Thanks Byrne. It’s my first time trying it. I don’t think it’ll be the last.
What made you decide to try it this time?
I wanted to put up a show outside of a typical “rented space” or “festival” situation. While I definitely hope to do both again in the future, the former can be too expensive and the latter can be too stressful. Thus I planned to do a show that only requires a simple light setup, an audience and me. I planned to put it up real cheap at this wonderful rehearsal space called SimpleStudios. Yet you can’t charge admission at SimpleStudios, so using many of my friend’s Kickstarter successes as inspiration I set out to cover all the financial burdens of the show via Kickstarter.
Even though you hit your goal, people can still donate, right?
Yes, they can. I am considering adding more shows with the extra money I’ve raised. If not that, I’m trying to brainstorm some huge, extemporaneous collaborative piece involving the community of friends and well-wishers who have been so good to me over the past few years in New York City. We’ll see if that goes anywhere though…
What are some of the incentives that the backers of the show will get?
The venue can only hold 30 people per night, so the lowest level of reward is simply a guaranteed seat at one of the shows (even if you don’t contribute, admission to the show is FREE, but a spot isn’t guaranteed).
I’ve been putting podcasts up in a series called “Hang on a Second” on my website (http://www.dtlawson.com/). For $50 I will record a 2 to 4 minute podcast about you. I’m humbled that a handful of people actually threw down 50 bucks to hear me tell stories about them. I’m going to make sure they aren’t disappointed.
Tell me a little about VCR Love.
VCR Love is a story about how pornography has changed over the past 25 years (aka, in my lifetime).

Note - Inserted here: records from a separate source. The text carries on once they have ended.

(** The operators of the Weaviate filters that the emitter writes. *)
Definition weaviate_operator (operator : string) : bool :=
  (operator =? "And") || (operator =? "Or") || (operator =? "Equal")
  || (operator =? "NotEqual") || (operator =? "GreaterThan")
  || (operator =? "GreaterThanEqual") || (operator =? "LessThan")
  || (operator =? "LessThanEqual").

(** Every ["operator"] of the document, at any depth, is one of them. *)
Fixpoint operators_supported (doc : pyval) : bool :=
  match doc with
  | PDict d =>
      match dict_get "operator" d with
      | Some (PStr operator) => weaviate_operator operator
      | Some _ => false
      | None => true
      end
      && forallb (fun kv => operators_supported (snd kv)) d
  | PList l => forallb operators_supported l
  | _ => true
  end.

(** The conditions that one item [key: value] of a mapping adds in the loop
    of [parse]. *)
Definition key_conditions
  (parse_operand : option LogicalFilterClause -> pyval -> result clause)
  (key : string) (value : pyval) : result (list clause) :=
  if key =? "$not" then
    c <- parse_operand (Some NotOperation) value ;; Ok [c]
  else if key =? "$and" then
    c <- parse_operand (Some AndOperation) value ;; Ok [c]
  else if key =? "$or" then
    c <- parse_operand (Some OrOperation) value ;; Ok [c]
  else Ok (ComparisonOperation_parse key value).

(** [d[field_name][operation]] on the dictionary of the range merge, where
    both keys are present. *)
Fixpoint nested_get (field_name operation : string)
  (d : list (string * pydict)) : option pyval :=
  match d with
  | [] => None
  | (k, ops) :: r =>
      if k =? field_name then dict_get operation ops
      else nested_get field_name operation r
  end.

(** Induction over values, with the hypotheses for the values nested in a
    list or a dict. *)
Lemma pyval_nested_ind (P : pyval -> Prop)
  (HNone : P PNone)
  (HBool : forall b, P (PBool b))
  (HInt : forall z, P (PInt z))
  (HFloat : forall x, P (PFloat x))
  (HStr : forall s, P (PStr s))
  (HList : forall l, Forall P l -> P (PList l))
  (HDict : forall d, Forall (fun kv => P (snd kv)) d -> P (PDict d)) :
  forall v, P v.
Proof.
  fix IH 1. intros [ | b | z | x | s | l | d ].
  - exact HNone.
  - exact (HBool b).
  - exact (HInt z).
  - exact (HFloat x).
  - exact (HStr s).
  - apply HList. induction l as [ | a l IHl ]; constructor.
    + exact (IH a).
    + exact IHl.
  - apply HDict. induction d as [ | [k a] d IHd ]; constructor.
    + exact (IH a).
    + exact IHd.
Qed.

Lemma clause_nested_ind (P : clause -> Prop)
  (HLogical : forall cls cs, Forall P cs -> P (Logical cls cs))
  (HComparison : forall cls f v, P (Comparison cls f v)) :
  forall c, P c.
Proof.
  fix IH 1. intros [ cls cs | cls f v ].
  - apply HLogical. induction cs as [ | a cs IHcs ]; constructor.
    + exact (IH a).
    + exact IHcs.
  - exact (HComparison cls f v).
Qed.

(** * Properties *)

(** ** Exceptions and comprehensions *)

Lemma bind_Ok_inv (A B : Type) (m : result A) (f : A -> result B) (b : B) :
  bind m f = Ok b -> exists a, m = Ok a /\ f a = Ok b.
Proof.
  destruct m as [ a | e ]; simpl; intros H.
  - exists a. split; [ reflexivity | exact H ].
  - discriminate H.
Qed.

Lemma mapM_ext_in (A B : Type) (f g : A -> result B) (l : list A) :
  (forall a, In a l -> f a = g a) -> mapM f l = mapM g l.
Proof.
  induction l as [ | a l IHl ]; simpl; intros H.
  - reflexivity.
  - rewrite (H a) by (left; reflexivity).
    rewrite IHl by (intros x Hx; apply H; right; exact Hx).
    reflexivity.
Qed.

Lemma mapM_map (A B C : Type) (g : A -> B) (f : B -> result C) (l : list A) :
  mapM f (map g l) = mapM (fun a => f (g a)) l.
Proof.
  induction l as [ | a l IHl ]; simpl.
  - reflexivity.
  - rewrite IHl. reflexivity.
Qed.

Lemma mapM_Ok_Forall2 (A B : Type) (f : A -> result B) (l : list A)
  (bs : list B) :
  mapM f l = Ok bs -> Forall2 (fun a b => f a = Ok b) l bs.
Proof.
  revert bs. induction l as [ | a l IHl ]; simpl; intros bs H.
  - injection H as <-. constructor.
  - apply bind_Ok_inv in H. destruct H as [b [Hb H]].
    apply bind_Ok_inv in H. destruct H as [bs' [Hbs H]].
    injection H as <-. constructor; [ exact Hb | apply IHl; exact Hbs ].
Qed.

Lemma mapM_Ok_length (A B : Type) (f : A -> result B) (l : list A)
  (bs : list B) :
  mapM f l = Ok bs -> List.length bs = List.length l.
Proof.
  intros H. apply mapM_Ok_Forall2 in H.
  symmetry. exact (Forall2_length H).
Qed.

(** ** Inversion *)

(** C8. [invert] follows the truth table of the specification on every
    clause: And becomes Or, Or becomes And and Not becomes Or, each over the
    inverted conditions, and a comparison swaps its operator (Eq/Ne,
    In/NotIn, Gt/Lte, Gte/Lt) and keeps its field and value. *)
Theorem invert_truth_table (c : clause) : invert c = spec_invert c.
Proof.
  induction c as [ cls cs IH | cls f v ] using clause_nested_ind.
  - assert (Hmap : map invert cs = map spec_invert cs).
    { induction IH as [ | a cs Ha _ IHcs ]; simpl.
      - reflexivity.
      - rewrite Ha, IHcs. reflexivity. }
    destruct cls; simpl; rewrite Hmap; reflexivity.
  - destruct cls; reflexivity.
Qed.

(** Inverting twice turns every Not into And and changes nothing else. *)
Lemma invert_invert (c : clause) : invert (invert c) = not_to_and c.
Proof.
  induction c as [ cls cs IH | cls f v ] using clause_nested_ind.
  - assert (Hmap : map invert (map invert cs) = map not_to_and cs).
    { induction IH as [ | a cs Ha _ IHcs ]; simpl.
      - reflexivity.
      - rewrite Ha, IHcs. reflexivity. }
    destruct cls; simpl; rewrite Hmap; reflexivity.
  - destruct cls; reflexivity.
Qed.

Lemma not_to_and_not_free (c : clause) : not_free c = true -> not_to_and c = c.
Proof.
  induction c as [ cls cs IH | cls f v ] using clause_nested_ind.
  - intros H.
    assert (Hmap : forallb not_free cs = true -> map not_to_and cs = cs).
    { clear H. induction IH as [ | a cs Ha _ IHcs ]; simpl; intros H.
      - reflexivity.
      - apply andb_true_iff in H. destruct H as [H1 H2].
        rewrite (Ha H1), (IHcs H2). reflexivity. }
    destruct cls; simpl in *;
      [ discriminate H | rewrite (Hmap H); reflexivity .. ].
  - reflexivity.
Qed.

(** C2, as the code has it. For every clause without a Not, inverting twice
    gives the clause back, with the conditions in their original order. *)
Theorem invert_invert_not_free (c : clause) :
  not_free c = true -> invert (invert c) = c.
Proof.
  intros H. rewrite invert_invert. apply not_to_and_not_free. exact H.
Qed.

The show’s narrative weaves in-between my pre-internet misadventures trying to track down the stuff as well as my more recent experiences with current developments in the industry.
So a play about porn. Not really something most guys talk about in mixed company. Do you see this being a show that will be attended by a lot of women?
I am really thankful you asked that. First off, like I say in the Kickstarter video: pornography is the one thing that everybody enjoys by themselves but nobody talks about in mixed company.
Also, not only am I hoping many women will attend the show but I hope they’ll have a lot to say to me afterwards. I tell stories about pornography attempting to be feminist or progressive, and I wonder within the show if pornography can be either of those things.
So you see this being a conversation starter?
I hope so. As I said before, porn is a topic so rarely discussed in mixed company… even among good friends. I think how often my closest friends and I discuss work, relationships, family, politics, pop culture… but porn… whoa whoa whoa!!! That’s taking it TOO far! It never bubbles up in conversation. Even when it does it seems to be discussed with great trepidation. It’s a taboo. But you know… it’s a taboo that, hell… let’s face it, everyone enjoys. That alone was a big inspiration to do the show. To talk about it in mixed company for eighty some odd minutes… and then see what people had to say.
VCR Love will be presented in June, what else do you have planned for the year?
I am writing quite a bit, not sure what’s going to go up next though.
One project is a full-length play called A Room Full of Ramen that I’ve been developing with two actress friends of mine (Savvy Clement and Alice Bahlke. Ramen is about three teenagers who’ve been kidnapped and find a way to take advantage of being lost kids.
Another is a solo show about the Taglit-Birthright Israel program (which I went on last year) as well as reconciling an observant Jewish upbringing with a non-practicing “cultural” or “secular” Jewish life.
Lastly, I’m working on a project where I interview three Iraq War veterans from my native Fairfax County, Virginia. They are three men who all went to war for very different reasons. Obviously, what the shape of that will be is going to depend on how the interviews go.
Yeah… I’ve got to keep busy. I’d lose my head if I didn’t have these shows to work on.